The only time I remember angering my mother-in-law was a long time ago when Sally Hemings DNA was in the news and I was remarking about how strange it was that the man who wrote the Declaration of Independence and fought against tyranny was both a slave owner and a rapist.
Marian was not convinced that Thomas Jefferson should be so described and said the relationship was surely consensual. I retorted that, by definition, that was impossible. At that point, she left the room rather than continue the discussion. It's a moment I wish I had back because I would have never intentionally angered her.
I remembered that day vividly when my friend Denise McFadden and I toured Monticello a couple weeks ago. Jeff and I were visiting Scott and Denise while Ali was on her European tour.
Denise and I took Sunday morning to hike up to the plantation, which had just opened a new exhibit that featured Ms. Hemings. Our guide warned our group that unless we were prepared to
hear some harsh words about what the place was really like back in the day -- and some realities of this side of the former president -- we might not want to continue on. We continued on, of course.
It was amazing and troubling and terrible. We were both fighting back tears at the stories that were based on historical research, which included letters and business papers, ads in newspapers and oral history.

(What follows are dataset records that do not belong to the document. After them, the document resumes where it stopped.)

(** ** typed/k8s/v1alpha1/providernetwork.go *)

Record providerNetworks := { pn_client : nat; pn_ns : string }.

Section providerNetworks.
Context {E : Type} `{!RestWorld E}.

Definition newProviderNetworks (c : K8sV1alpha1Client) (namespace : string) : providerNetworks :=
  {| pn_client := restClient c; pn_ns := namespace |}.

Definition providerNetworks_Get (c : providerNetworks) (name : string) (options : GetOptions) : E -> (ProviderNetwork * option error) * E :=
  rest (pn_client c) (DoInto (GET,
    [CNamespace (pn_ns c); CResource "providernetworks"; CName name; CGetParams options]) IProviderNetwork).

Definition providerNetworks_List (c : providerNetworks) (opts : ListOptions) : E -> (ProviderNetworkList * option error) * E :=
  let timeout := list_timeout opts in
  rest (pn_client c) (DoInto (GET,
    [CNamespace (pn_ns c); CResource "providernetworks"; CListParams opts; CTimeout timeout]) IProviderNetworkList).

Definition providerNetworks_Watch (c : providerNetworks) (opts : ListOptions) : E -> (nat * option error) * E :=
  let timeout := list_timeout opts in
  let opts := set_Watch true opts in
  rest (pn_client c) (DoWatch (GET,
    [CNamespace (pn_ns c); CResource "providernetworks"; CListParams opts; CTimeout timeout])).

Definition providerNetworks_Create (c : providerNetworks) (providerNetwork : ProviderNetwork) : E -> (ProviderNetwork * option error) * E :=
  rest (pn_client c) (DoInto (POST,
    [CNamespace (pn_ns c); CResource "providernetworks"; CBody (BProviderNetwork providerNetwork)]) IProviderNetwork).

Definition providerNetworks_Update (c : providerNetworks) (providerNetwork : ProviderNetwork) : E -> (ProviderNetwork * option error) * E :=
  rest (pn_client c) (DoInto (PUT,
    [CNamespace (pn_ns c); CResource "providernetworks"; CName (Name (pn_meta providerNetwork)); CBody (BProviderNetwork providerNetwork)]) IProviderNetwork).

Definition providerNetworks_UpdateStatus (c : providerNetworks) (providerNetwork : ProviderNetwork) : E -> (ProviderNetwork * option error) * E :=
  rest (pn_client c) (DoInto (PUT,
    [CNamespace (pn_ns c); CResource "providernetworks"; CName (Name (pn_meta providerNetwork)); CSubResource ["status"];
     CBody (BProviderNetwork providerNetwork)]) IProviderNetwork).

Definition providerNetworks_Delete (c : providerNetworks) (name : string) (options : DeleteOptions) : E -> option error * E :=
  rest (pn_client c) (DoError (DELETE,
    [CNamespace (pn_ns c); CResource "providernetworks"; CName name; CBody (BDeleteOptions options)])).
Definition decode_map (j : Json) : option (gmap string string) :=
  match j with
  | JObject ms => decode_strings ms
  | JNull => Some ∅
  | _ => None
  end.

Definition Unmarshal_maps (text : string) : option (list (gmap string string)) :=
  match parse_json text with
  | Some (JArray l) => mapM decode_map l
  | Some JNull => Some []
  | _ => None
  end.

(** ** The fuel is enough *)

Lemma skip_ws_length s : String.length (skip_ws s) <= String.length s.
Proof. induction s as [|c s IH]; simpl; [lia|]. destruct (is_ws c); simpl; lia. Qed.

Lemma take_digits_length s : String.length (take_digits s).2 <= String.length s.
Proof.
  induction s as [|c s IH]; simpl; [lia|]. destruct (is_digit c); [|simpl; lia].
  destruct (take_digits s). simpl in *. lia.
Qed.

Lemma get_u4_length s r s' : get_u4 s = Some (r, s') -> String.length s' < String.length s.
Proof.
  destruct s as [|a [|b [|c [|d s]]]]; try done. simpl.
  repeat case_match; intros [= <- <-]; simpl; lia.
Qed.

Lemma join_surrogate_length r s : String.length (join_surrogate r s).2 <= String.length s.
Proof.
  unfold join_surrogate. repeat case_match; simpl; try lia.
  match goal with H : get_u4 _ = Some _ |- _ => apply get_u4_length in H; simpl in *; lia end.
Qed.

Lemma decode_rune_length c s : String.length (decode_rune c s).2 <= String.length s.
Proof. unfold decode_rune. repeat case_match; simpl; lia. Qed.

Lemma prepend_length p x t r k :
  (forall t r, x = Some (t, r) -> String.length r <= k) ->
  prepend p x = Some (t, r) -> String.length r <= k.
Proof. destruct x as [[t' r']|]; [|done]. intros H [= <- <-]. by eapply H. Qed.

Lemma parse_chars_length n s t r :
  parse_chars n s = Some (t, r) -> String.length r < String.length s.
Proof.
  revert s t r. induction n as [|n IH]; intros s t r; [done|]. destruct s as [|c s]; [done|].
  cbn [parse_chars String.length].
  assert (Hp : forall p s2 t2 r2, String.length s2 <= String.length s ->
    prepend p (parse_chars n s2) = Some (t2, r2) -> String.length r2 < S (String.length s)).
  { intros p s2 t2 r2 Hl H. apply Nat.lt_succ_r.
    apply (prepend_length p (parse_chars n s2) t2 r2); [|done].
    intros t3 r3 H3. apply IH in H3. lia. }
  case_match; [by intros [= <- <-]; lia|]. case_match.
  - destruct s as [|e s2]; [done|]. case_match; [apply Hp; simpl; lia|]. case_match; [|done].
    destruct (get_u4 s2) as [[u s3]|] eqn:Hu; [|done]. apply get_u4_length in Hu.
    assert (Hj := join_surrogate_length u s3). destruct (join_surrogate u s3) as [u' s4].
    apply Hp. simpl in *. lia.
  - case_match; [done|]. case_match; [by apply Hp|].
    assert (Hd := decode_rune_length c s). destruct (decode_rune c s) as [b s2]. by apply Hp.
Qed.

Lemma parse_chars_fuel n1 n2 s :
  String.length s < n1 -> String.length s < n2 -> parse_chars n1 s = parse_chars n2 s.
Proof.
  revert n2 s. induction n1 as [|n1 IH]; intros n2 s H1 H2; [lia|]. destruct n2 as [|n2]; [lia|].
  destruct s as [|c s]; [done|]. cbn [parse_chars]. cbn [String.length] in *.
  case_match; [done|]. case_match.
  - destruct s as [|e s2]; [done|]. cbn [String.length] in *.
    case_match; [by rewrite (IH n2) by lia|]. case_match; [|done].
    destruct (get_u4 s2) as [[u s3]|] eqn:Hu; [|done]. apply get_u4_length in Hu.
    assert (Hj := join_surrogate_length u s3). destruct (join_surrogate u s3) as [u' s4].
    simpl in Hj. by rewrite (IH n2) by lia.
  - case_match; [done|]. case_match; [by rewrite (IH n2) by lia|].
    assert (Hd := decode_rune_length c s). destruct (decode_rune c s) as [b s2]. simpl in Hd.
    by rewrite (IH n2) by lia.
Qed.

Lemma drop_string_length k s : String.length (drop_string k s) <= String.length s.
Proof. revert s. induction k as [|k IH]; intros [|c s]; simpl; try lia. specialize (IH s). lia. Qed.

Lemma literal_length w v c s j r :
  w <> "" -> literal w v (String c s) = Some (j, r) -> String.length r < S (String.length s).
Proof.
  unfold literal. case_match; [|done]. intros Hw [= <- <-]. destruct w as [|d w]; [done|].
  simpl. assert (H' := drop_string_length (String.length w) s). lia.
Qed.

Lemma eat_length c s s' : eat c s = Some s' -> String.length s = S (String.length s').
Proof. destruct s as [|d s]; [done|]. simpl. case_bool_decide; [|done]. by intros [= ->]. Qed.

Lemma digits_length s d r : digits s = Some (d, r) -> String.length r < String.length s.
Proof.
  unfold digits. destruct s as [|c s]; [done|]. simpl. destruct (is_digit c); [|done].
  assert (H := take_digits_length s). destruct (take_digits s) as [d' r']. simpl in *.
  intros [= <- <-]. lia.
Qed.

Lemma eat_opt_length c1 c2 s : String.length (eat_opt c1 c2 s).2 <= String.length s.
Proof.
  unfold eat_opt. destruct (eat c1 s) eqn:H1; [apply eat_length in H1; simpl; lia|].
  destruct (eat c2 s) eqn:H2; [apply eat_length in H2; simpl; lia|]. simpl. lia.
Qed.

Lemma parse_int_length s i r : parse_int s = Some (i, r) -> String.length r < String.length s.
Proof.
  unfold parse_int. destruct (eat "0" s) eqn:H; [|apply digits_length].
  apply eat_length in H. intros [= <- <-]. lia.
Qed.

Lemma parse_frac_length s f r : parse_frac s = Some (f, r) -> String.length r <= String.length s.
Proof.
  unfold parse_frac. destruct (eat "." s) as [s1|] eqn:H; [|by intros [= <- <-]].
  apply eat_length in H. destruct (digits s1) as [[d r1]|] eqn:Hd; [|done].
  apply digits_length in Hd. intros [= <- <-]. lia.
Qed.

Lemma parse_exp_length s x r : parse_exp s = Some (x, r) -> String.length r <= String.length s.
Proof.
  unfold parse_exp. assert (H1 := eat_opt_length "e" "E" s). destruct (eat_opt "e" "E" s) as [e s1].
  case_match; [by intros [= <- <-]|].
  assert (H2 := eat_opt_length "+" "-" s1). destruct (eat_opt "+" "-" s1) as [sg s2].
  destruct (digits s2) as [[d r1]|] eqn:Hd; [|done]. apply digits_length in Hd.
  intros [= <- <-]. simpl in *. lia.
Qed.

Lemma parse_number_length s v r : parse_number s = Some (v, r) -> String.length r < String.length s.
Proof.
  unfold parse_number.
  destruct (match eat "-" s with Some s' => ("-", s') | None => ("", s) end) as [sg s1] eqn:Hs.
  assert (L1 : String.length s1 <= String.length s).
  { destruct (eat "-" s) eqn:He; [apply eat_length in He|]; revert Hs; intros [= <- <-]; lia. }
  destruct (parse_int s1) as [[i s2]|] eqn:Hi; [|done]. apply parse_int_length in Hi.
  destruct (parse_frac s2) as [[f s3]|] eqn:Hf; [|done]. apply parse_frac_length in Hf.
  destruct (parse_exp s3) as [[x s4]|] eqn:Hx; [|done]. apply parse_exp_length in Hx.
  intros [= <- <-]. lia.
Qed.

(** Every parser consumes text. *)
Lemma parse_length n :
  (forall s v r, parse_value n s = Some (v, r) -> String.length r < String.length s) /\
  (forall s l r, parse_elems n s = Some (l, r) -> String.length r < String.length s) /\
  (forall s l r, parse_members n s = Some (l, r) -> String.length r < String.length s).
Proof.
  induction n as [|n (IHv & IHe & IHm)]; [done|]. split; [|split]; intros s x r; simpl.
  - assert (Hw := skip_ws_length s). destruct (skip_ws s) as [|c s']; [done|]. simpl in Hw.
    assert (Hw' := skip_ws_length s').
    case_match; [destruct (parse_chars n s') as [[t r']|] eqn:Hc; [|done];
      apply parse_chars_length in Hc; intros [= <- <-]; lia|].
    case_match; [destruct (eat "]" _) eqn:He; [apply eat_length in He; intros [= <- <-]; lia|];
      destruct (parse_elems n s') as [[l r']|] eqn:Hc; [|done];
      apply IHe in Hc; intros [= <- <-]; lia|].
    case_match; [destruct (eat "}" _) eqn:He; [apply eat_length in He; intros [= <- <-]; lia|];
      destruct (parse_members n s') as [[l r']|] eqn:Hc; [|done];
      apply IHm in Hc; intros [= <- <-]; lia|].
    do 3 (case_match; [intros H'; apply literal_length in H'; [lia|done]|]).
    intros H'. apply parse_number_length in H'. simpl in H'. lia.
  - destruct (parse_value n s) as [[v r1]|] eqn:Hv; [|done]. apply IHv in Hv.
    assert (Hw := skip_ws_length r1).
    destruct (eat "," _) as [r2|] eqn:H1; [apply eat_length in H1|].
    + destruct (parse_elems n r2) as [[l r3]|] eqn:Hl; [|done]. apply IHe in Hl. intros [= <- <-]. lia.
    + destruct (eat "]" _) as [r2|] eqn:H2; [|done]. apply eat_length in H2. intros [= <- <-]. lia.
  - assert (Hw := skip_ws_length s). destruct (eat quot _) as [s1|] eqn:Hq; [|done]. apply eat_length in Hq.
    destruct (parse_chars n s1) as [[k r1]|] eqn:Hc; [|done]. apply parse_chars_length in Hc.
    assert (Hw1 := skip_ws_length r1). destruct (eat ":" _) as [s2|] eqn:Hk; [|done]. apply eat_length in Hk.
    destruct (parse_value n s2) as [[v r2]|] eqn:Hv; [|done]. apply IHv in Hv.
    assert (Hw2 := skip_ws_length r2).
    destruct (eat "," _) as [r3|] eqn:H1; [apply eat_length in H1|].
    + destruct (parse_members n r3) as [[l r4]|] eqn:Hl; [|done]. apply IHm in Hl. intros [= <- <-]. lia.
    + destruct (eat "}" _) as [r3|] eqn:H2; [|done]. apply eat_length in H2. intros [= <- <-]. lia.
Qed.

(** With twice the length of the text, more fuel changes nothing. *)
Lemma parse_fuel n1 :
  (forall n2 s, 2 * String.length s < n1 -> 2 * String.length s < n2 -> parse_value n1 s = parse_value n2 s) /\
  (forall n2 s, 2 * String.length s + 1 < n1 -> 2 * String.length s + 1 < n2 -> parse_elems n1 s = parse_elems n2 s) /\
  (forall n2 s, 2 * String.length s < n1 -> 2 * String.length s < n2 -> parse_members n1 s = parse_members n2 s).
Proof.
  induction n1 as [|n1 (IHv & IHe & IHm)]; [split; [|split]; lia|].
  split; [|split]; intros [|n2] s H1 H2; try lia; cbn [parse_value parse_elems parse_members].
  - assert (Hw := skip_ws_length s). destruct (skip_ws s) as [|c s']; [done|]. simpl in Hw.
    rewrite (parse_chars_fuel n1 n2) by lia. rewrite (IHe n2), (IHm n2) by lia. done.
  - rewrite (IHv n2) by lia. destruct (parse_value n2 s) as [[v r1]|] eqn:Hv; [|done].
    apply parse_length in Hv. assert (Hw := skip_ws_length r1).
    destruct (eat "," _) as [r2|] eqn:He; [|done]. apply eat_length in He. by rewrite (IHe n2) by lia.
  - assert (Hw := skip_ws_length s). destruct (eat quot _) as [s1|] eqn:Hq; [|done]. apply eat_length in Hq.
    rewrite (parse_chars_fuel n1 n2) by lia.
    destruct (parse_chars n2 s1) as [[k r1]|] eqn:Hc; [|done]. apply parse_chars_length in Hc.
    assert (Hw1 := skip_ws_length r1). destruct (eat ":" _) as [s2|] eqn:Hk; [|done]. apply eat_length in Hk.
    rewrite (IHv n2) by lia. destruct (parse_value n2 s2) as [[v r2]|] eqn:Hv; [|done].
    apply parse_length in Hv. assert (Hw2 := skip_ws_length r2).
    destruct (eat "," _) as [r3|] eqn:He; [|done]. apply eat_length in He. by rewrite (IHm n2) by lia.
Qed.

One documented story was of Jefferson's plan to sell a repeat runaway slave to scare the others into remaining for fear of being separated from their families. "The thing these enslaved artisans and workers feared most wasn't the whippings or the beatings. It was being separated from their family," our tour guide explained.
You couldn't help but think of today's immigration and family separation policy.
It gave us a lot to think about on the two-mile trek back to the car. It's a complex world, full of complicated things that can easily divide us into bitter factions. We have only to look to Thomas Jefferson to know that. This is the guy who wrote: “We hold these truths to be self-evident, that all men
are created equal, that they are endowed, by their Creator, with certain
unalienable Rights, that among these are Life, Liberty, and the pursuit
of Happiness.
Yet he also placed ads in newspapers describing the chained return of runaway slaves and the subsequent punishment they would face. He believed the races were inferior but that you could breed the black out of them.
Sally, by the way, met his 7/8ths ratio, the tipping point he claimed turned a person from black to white. I guess they weren't exactly people to him until then. How can you be so smart about democracy and individual liberties and be so wrong about slavery?
Oh, Sally was also half-sister to Jefferson's deceased wife. She was15 or so when they began their relationship in Paris where slavery was illegal. When Jefferson wanted to bring her back to Monticello, she negotiated her return. She agreed to go back to being a slave (and also Jefferson's mistress) in exchange for a promise that her children would be freed. Quite the bargain, aye?
Oh! One other thing that's still with me. A different tour guide showed us around the house. I don't know her feelings about slavery, but her tour was markedly more optimistic than the other. At one point, after showing us the many things that probably contributed to Jefferson's later bankruptcy, she referenced the day when the auctioneer came to sell off the assets of the property. One of Jefferson's (an 8/8ths white one) daughter's proclaimed it "the saddest day on the plantation."
On behalf of those without her pedigree, I beg to differ.
On the other hand, the vision of a teenager standing her ground with such a powerful man boggles the mind. Or it did mine. She bargained with the only currency she owned. Does that make the relationship consensual? I don't know. She was still a slave. A slave. He never freed her, just her children when they turned 21. He kept using, selling and presumably punished the others, too.
There's no getting around the fact that slavery is a terrible, terrible thing from which many of our founding fathers profited. There were real atrocities that we shouldn't forget or allow to be repeated.
I was thinking about this in context of today's issues that so many of us have such separate views on: environmental regulation, gay rights, how to deal fairly with immigration and those seeking asylum, affordable health care, the list doesn't stop. I couldn't help but wonder if we're a country so divided on these issues that we're heading to internal conflict.
I hope we're not. I hope we can collectively put the brakes on the bitterness and acrimony. I will admit that I started to chuckle at the irony of Sarah Huckabee and her family being denied service at a restaurant because the staff and owners oppose the administration's support for allowing retailers to deny service to gay people its demonstrated practice of lying to the American people and probably other things. I'd forgotten the baker who refused service to Joe Biden. Some of the same GOPers who declared that guy a hero now think the Red Hen folks went too far.
How do we get back to a place of unity? Is it even possible?
We can, should and will continue to disagree over things.
But let's be human first. Let's edit those Jeffersonian words and really mean them -- that ALL men and WOMEN are created equal. Giving everyone certain unalienable rights doesn't mean you have to give up your own. We ALL should get them. I don't know what's so hard about that concept.